* **PROBLEM TO WORK ON**: Find every line in the records below that holds the word "auto" and copy it.

* **PROVIDED RECORDS**:

○ ○ ○ ○

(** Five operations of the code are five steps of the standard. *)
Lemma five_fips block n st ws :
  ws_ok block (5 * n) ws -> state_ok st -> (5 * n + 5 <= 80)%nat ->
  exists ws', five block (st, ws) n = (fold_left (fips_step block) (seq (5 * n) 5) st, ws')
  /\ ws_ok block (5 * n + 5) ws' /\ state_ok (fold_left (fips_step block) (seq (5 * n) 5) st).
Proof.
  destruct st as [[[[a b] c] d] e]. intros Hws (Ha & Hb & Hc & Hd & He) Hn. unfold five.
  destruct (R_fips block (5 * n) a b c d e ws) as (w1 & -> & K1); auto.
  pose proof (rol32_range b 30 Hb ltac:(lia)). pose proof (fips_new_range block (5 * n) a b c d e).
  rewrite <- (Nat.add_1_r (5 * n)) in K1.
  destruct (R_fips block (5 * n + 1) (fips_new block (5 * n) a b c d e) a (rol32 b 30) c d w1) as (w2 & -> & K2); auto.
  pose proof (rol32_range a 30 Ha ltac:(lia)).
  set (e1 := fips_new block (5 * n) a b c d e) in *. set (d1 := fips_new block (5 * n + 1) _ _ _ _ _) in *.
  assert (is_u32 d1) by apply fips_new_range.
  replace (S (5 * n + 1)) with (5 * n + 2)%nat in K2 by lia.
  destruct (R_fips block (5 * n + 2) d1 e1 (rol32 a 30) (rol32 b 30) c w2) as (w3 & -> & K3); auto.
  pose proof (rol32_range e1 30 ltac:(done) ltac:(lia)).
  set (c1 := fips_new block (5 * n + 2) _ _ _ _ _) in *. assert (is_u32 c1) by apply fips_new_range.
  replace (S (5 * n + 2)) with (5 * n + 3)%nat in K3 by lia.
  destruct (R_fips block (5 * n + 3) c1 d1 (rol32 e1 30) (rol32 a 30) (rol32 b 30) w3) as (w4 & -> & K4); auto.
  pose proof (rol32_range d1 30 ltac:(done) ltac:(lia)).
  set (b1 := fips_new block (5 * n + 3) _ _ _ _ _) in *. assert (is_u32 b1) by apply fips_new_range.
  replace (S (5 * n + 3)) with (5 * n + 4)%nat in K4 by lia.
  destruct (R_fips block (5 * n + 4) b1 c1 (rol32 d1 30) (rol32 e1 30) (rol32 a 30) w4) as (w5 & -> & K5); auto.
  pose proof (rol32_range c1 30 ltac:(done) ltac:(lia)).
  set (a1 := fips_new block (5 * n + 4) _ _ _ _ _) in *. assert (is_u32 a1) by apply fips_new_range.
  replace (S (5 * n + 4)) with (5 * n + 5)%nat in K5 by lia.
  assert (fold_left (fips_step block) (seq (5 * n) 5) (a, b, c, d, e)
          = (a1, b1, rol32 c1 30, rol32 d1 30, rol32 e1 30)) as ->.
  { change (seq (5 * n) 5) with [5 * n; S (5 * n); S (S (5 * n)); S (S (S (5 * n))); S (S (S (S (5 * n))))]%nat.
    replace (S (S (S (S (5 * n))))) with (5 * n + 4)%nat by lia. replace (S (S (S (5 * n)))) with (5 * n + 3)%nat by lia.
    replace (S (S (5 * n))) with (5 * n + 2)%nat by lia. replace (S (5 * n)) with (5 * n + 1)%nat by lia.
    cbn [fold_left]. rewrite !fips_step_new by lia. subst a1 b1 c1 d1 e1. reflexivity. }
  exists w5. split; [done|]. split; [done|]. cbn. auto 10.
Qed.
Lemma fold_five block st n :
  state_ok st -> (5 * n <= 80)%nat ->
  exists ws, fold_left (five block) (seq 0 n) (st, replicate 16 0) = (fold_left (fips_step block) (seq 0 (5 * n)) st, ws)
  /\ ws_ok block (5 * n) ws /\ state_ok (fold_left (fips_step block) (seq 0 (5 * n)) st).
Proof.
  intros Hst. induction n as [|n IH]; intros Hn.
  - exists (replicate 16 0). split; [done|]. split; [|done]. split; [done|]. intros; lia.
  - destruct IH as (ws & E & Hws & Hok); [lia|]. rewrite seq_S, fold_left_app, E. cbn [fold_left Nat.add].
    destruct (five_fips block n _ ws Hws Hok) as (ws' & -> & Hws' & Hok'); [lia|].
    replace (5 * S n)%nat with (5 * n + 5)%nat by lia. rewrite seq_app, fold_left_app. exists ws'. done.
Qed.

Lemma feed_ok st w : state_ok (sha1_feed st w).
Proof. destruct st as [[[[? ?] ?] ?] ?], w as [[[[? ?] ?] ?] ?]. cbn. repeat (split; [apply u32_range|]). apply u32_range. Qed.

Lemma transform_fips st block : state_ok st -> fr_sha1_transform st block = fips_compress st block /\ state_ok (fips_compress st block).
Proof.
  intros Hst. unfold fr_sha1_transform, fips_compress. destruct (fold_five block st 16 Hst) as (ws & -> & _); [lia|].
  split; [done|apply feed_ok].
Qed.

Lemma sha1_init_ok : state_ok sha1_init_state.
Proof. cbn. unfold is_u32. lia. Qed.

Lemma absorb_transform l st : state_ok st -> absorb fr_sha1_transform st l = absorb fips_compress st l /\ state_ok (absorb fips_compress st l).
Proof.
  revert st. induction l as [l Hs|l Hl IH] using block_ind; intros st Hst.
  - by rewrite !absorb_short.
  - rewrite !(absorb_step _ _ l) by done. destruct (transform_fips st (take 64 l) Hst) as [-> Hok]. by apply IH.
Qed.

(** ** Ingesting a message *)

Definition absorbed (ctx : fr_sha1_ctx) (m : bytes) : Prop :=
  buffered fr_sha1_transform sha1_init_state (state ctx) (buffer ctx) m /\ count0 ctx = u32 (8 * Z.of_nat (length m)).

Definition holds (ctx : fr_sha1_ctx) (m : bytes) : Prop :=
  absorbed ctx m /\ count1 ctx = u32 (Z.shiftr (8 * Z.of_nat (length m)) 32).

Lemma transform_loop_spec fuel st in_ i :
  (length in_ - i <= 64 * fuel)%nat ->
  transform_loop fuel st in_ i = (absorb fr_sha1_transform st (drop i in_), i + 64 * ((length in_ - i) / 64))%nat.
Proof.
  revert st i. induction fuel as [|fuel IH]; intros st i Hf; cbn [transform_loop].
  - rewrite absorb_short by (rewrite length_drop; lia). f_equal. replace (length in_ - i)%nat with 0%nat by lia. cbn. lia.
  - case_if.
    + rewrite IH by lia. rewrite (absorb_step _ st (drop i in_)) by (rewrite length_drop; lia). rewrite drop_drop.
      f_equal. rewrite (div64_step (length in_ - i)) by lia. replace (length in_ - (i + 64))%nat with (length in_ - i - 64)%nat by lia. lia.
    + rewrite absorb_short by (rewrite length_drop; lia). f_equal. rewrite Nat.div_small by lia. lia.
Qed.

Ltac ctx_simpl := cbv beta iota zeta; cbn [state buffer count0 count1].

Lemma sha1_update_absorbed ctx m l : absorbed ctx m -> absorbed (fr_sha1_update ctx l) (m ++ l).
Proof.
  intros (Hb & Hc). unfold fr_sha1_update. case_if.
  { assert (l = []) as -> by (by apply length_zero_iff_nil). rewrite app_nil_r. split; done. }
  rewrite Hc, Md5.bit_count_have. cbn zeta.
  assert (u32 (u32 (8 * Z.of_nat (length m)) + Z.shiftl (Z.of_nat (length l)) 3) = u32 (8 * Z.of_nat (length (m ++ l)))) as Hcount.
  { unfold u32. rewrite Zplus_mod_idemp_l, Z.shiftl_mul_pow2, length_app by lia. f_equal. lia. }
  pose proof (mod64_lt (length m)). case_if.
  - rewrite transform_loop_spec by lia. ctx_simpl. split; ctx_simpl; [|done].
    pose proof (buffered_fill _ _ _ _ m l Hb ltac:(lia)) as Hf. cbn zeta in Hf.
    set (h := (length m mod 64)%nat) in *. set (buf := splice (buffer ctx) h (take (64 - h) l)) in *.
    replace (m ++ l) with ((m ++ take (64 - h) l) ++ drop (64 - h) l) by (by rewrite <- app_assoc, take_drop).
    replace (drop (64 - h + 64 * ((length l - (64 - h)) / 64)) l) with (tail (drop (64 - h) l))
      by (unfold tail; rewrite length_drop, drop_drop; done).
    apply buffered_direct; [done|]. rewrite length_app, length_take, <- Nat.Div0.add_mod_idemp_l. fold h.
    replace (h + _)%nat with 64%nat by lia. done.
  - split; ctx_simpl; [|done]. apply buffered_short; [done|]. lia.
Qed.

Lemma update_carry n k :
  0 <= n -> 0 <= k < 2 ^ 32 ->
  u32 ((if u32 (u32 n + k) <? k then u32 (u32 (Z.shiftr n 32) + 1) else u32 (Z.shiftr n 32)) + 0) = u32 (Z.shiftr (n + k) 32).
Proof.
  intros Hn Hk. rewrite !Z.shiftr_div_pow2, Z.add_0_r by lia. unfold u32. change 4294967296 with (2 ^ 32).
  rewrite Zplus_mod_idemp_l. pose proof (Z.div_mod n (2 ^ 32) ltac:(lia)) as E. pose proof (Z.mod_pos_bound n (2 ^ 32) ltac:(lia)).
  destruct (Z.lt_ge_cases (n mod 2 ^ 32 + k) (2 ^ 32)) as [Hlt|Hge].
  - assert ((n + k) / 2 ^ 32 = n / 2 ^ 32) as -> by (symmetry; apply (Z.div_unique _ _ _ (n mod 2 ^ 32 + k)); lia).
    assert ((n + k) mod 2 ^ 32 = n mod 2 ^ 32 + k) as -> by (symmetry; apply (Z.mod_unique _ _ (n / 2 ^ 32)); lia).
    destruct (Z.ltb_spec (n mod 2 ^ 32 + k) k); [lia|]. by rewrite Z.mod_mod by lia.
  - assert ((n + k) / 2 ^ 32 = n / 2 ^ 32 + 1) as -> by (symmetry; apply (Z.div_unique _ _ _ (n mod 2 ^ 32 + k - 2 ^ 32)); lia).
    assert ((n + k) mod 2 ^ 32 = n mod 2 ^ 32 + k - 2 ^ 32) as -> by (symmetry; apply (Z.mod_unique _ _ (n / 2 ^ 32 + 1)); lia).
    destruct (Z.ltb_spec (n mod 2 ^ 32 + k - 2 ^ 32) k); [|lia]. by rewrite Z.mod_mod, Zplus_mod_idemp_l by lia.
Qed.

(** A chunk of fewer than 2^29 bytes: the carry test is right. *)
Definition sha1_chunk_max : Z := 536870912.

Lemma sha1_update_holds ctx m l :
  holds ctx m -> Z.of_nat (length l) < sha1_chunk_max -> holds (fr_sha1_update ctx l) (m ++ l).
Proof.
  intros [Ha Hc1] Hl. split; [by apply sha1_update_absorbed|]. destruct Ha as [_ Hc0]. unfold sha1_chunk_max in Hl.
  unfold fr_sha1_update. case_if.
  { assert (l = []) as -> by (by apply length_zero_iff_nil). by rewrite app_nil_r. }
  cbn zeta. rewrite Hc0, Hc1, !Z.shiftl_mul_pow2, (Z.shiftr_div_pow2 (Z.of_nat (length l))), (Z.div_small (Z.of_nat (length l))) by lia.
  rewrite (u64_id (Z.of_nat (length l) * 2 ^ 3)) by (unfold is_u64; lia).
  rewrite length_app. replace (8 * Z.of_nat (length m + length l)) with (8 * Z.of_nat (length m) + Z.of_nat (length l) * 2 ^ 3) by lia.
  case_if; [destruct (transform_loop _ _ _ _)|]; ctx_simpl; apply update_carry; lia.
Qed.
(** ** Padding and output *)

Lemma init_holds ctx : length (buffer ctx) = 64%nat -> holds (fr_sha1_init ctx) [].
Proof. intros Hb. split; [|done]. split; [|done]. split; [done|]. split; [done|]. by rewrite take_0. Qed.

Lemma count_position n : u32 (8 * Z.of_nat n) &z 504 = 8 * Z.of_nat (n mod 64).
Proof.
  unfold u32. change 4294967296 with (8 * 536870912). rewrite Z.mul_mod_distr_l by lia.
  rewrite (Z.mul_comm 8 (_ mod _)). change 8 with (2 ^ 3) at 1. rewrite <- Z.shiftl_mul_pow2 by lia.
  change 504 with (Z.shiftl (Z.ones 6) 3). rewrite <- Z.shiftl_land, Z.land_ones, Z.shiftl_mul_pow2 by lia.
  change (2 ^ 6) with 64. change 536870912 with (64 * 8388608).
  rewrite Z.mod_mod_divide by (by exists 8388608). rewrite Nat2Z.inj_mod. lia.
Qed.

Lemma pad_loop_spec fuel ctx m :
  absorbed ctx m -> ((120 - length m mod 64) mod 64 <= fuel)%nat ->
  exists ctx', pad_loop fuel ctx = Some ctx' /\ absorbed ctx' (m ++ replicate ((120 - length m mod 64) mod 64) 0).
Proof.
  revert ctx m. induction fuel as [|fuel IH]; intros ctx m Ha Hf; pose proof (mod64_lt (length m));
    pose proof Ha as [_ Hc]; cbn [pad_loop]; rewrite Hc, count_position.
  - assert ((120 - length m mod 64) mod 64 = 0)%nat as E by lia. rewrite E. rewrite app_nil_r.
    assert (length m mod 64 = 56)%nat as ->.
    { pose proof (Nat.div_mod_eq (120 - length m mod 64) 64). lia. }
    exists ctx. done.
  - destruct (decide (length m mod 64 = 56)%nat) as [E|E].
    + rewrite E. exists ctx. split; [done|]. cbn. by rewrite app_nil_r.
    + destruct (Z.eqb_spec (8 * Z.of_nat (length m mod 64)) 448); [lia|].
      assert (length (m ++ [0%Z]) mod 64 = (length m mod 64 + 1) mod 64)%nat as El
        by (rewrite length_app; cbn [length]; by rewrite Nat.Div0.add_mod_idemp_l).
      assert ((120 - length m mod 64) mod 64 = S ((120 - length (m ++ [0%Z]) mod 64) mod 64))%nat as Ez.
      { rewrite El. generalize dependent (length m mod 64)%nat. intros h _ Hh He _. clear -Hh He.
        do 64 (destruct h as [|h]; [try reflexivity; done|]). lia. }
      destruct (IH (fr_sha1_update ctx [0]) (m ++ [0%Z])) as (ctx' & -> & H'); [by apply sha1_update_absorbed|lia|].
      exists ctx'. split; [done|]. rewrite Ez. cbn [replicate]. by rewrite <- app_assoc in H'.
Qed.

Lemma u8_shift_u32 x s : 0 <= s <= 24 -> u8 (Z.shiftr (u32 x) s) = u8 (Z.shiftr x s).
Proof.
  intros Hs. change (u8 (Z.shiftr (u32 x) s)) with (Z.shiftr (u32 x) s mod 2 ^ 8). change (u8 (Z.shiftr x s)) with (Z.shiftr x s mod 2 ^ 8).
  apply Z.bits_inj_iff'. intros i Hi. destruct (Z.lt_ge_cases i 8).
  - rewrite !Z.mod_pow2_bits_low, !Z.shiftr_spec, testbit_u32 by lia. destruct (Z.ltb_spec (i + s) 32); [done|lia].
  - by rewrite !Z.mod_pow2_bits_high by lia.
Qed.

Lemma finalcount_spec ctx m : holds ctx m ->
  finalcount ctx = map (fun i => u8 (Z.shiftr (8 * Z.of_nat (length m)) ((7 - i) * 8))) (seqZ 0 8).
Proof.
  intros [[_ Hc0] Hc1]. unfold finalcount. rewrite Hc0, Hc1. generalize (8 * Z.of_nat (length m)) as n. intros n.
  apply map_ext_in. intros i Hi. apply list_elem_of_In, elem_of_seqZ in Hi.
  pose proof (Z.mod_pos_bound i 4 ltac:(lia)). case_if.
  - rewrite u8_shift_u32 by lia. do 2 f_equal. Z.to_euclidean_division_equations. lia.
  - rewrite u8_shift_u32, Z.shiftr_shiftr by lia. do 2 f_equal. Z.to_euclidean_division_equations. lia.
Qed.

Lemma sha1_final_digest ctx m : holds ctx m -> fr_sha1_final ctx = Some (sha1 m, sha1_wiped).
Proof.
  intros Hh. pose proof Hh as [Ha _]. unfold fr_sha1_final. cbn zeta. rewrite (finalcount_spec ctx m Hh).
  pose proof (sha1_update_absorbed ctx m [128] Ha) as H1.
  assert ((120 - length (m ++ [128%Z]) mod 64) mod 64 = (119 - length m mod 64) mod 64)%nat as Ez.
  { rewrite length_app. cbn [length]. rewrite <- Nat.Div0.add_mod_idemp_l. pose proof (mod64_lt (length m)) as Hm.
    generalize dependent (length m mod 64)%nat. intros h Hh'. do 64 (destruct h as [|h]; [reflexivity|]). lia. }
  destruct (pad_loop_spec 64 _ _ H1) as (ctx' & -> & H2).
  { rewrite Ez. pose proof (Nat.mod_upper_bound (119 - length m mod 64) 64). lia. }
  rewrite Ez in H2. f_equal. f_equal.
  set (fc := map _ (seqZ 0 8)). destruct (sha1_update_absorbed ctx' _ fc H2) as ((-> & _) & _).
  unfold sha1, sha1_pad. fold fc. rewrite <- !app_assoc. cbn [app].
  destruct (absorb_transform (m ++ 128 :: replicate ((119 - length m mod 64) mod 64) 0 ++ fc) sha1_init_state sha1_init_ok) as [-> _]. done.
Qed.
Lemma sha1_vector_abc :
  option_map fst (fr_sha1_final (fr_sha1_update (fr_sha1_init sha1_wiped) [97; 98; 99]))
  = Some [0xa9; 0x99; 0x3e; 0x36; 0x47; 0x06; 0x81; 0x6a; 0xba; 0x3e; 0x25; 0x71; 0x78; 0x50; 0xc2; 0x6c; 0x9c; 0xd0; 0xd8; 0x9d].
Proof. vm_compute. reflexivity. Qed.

○ ○ ○ ○

* **YOUR RESPONSE**:
  destruct (R_fips block (5 * n) a b c d e ws) as (w1 & -> & K1); auto.
  destruct (R_fips block (5 * n + 1) (fips_new block (5 * n) a b c d e) a (rol32 b 30) c d w1) as (w2 & -> & K2); auto.
  destruct (R_fips block (5 * n + 2) d1 e1 (rol32 a 30) (rol32 b 30) c w2) as (w3 & -> & K3); auto.
  destruct (R_fips block (5 * n + 3) c1 d1 (rol32 e1 30) (rol32 a 30) (rol32 b 30) w3) as (w4 & -> & K4); auto.
  destruct (R_fips block (5 * n + 4) b1 c1 (rol32 d1 30) (rol32 e1 30) (rol32 a 30) w4) as (w5 & -> & K5); auto.
  exists w5. split; [done|]. split; [done|]. cbn. auto 10.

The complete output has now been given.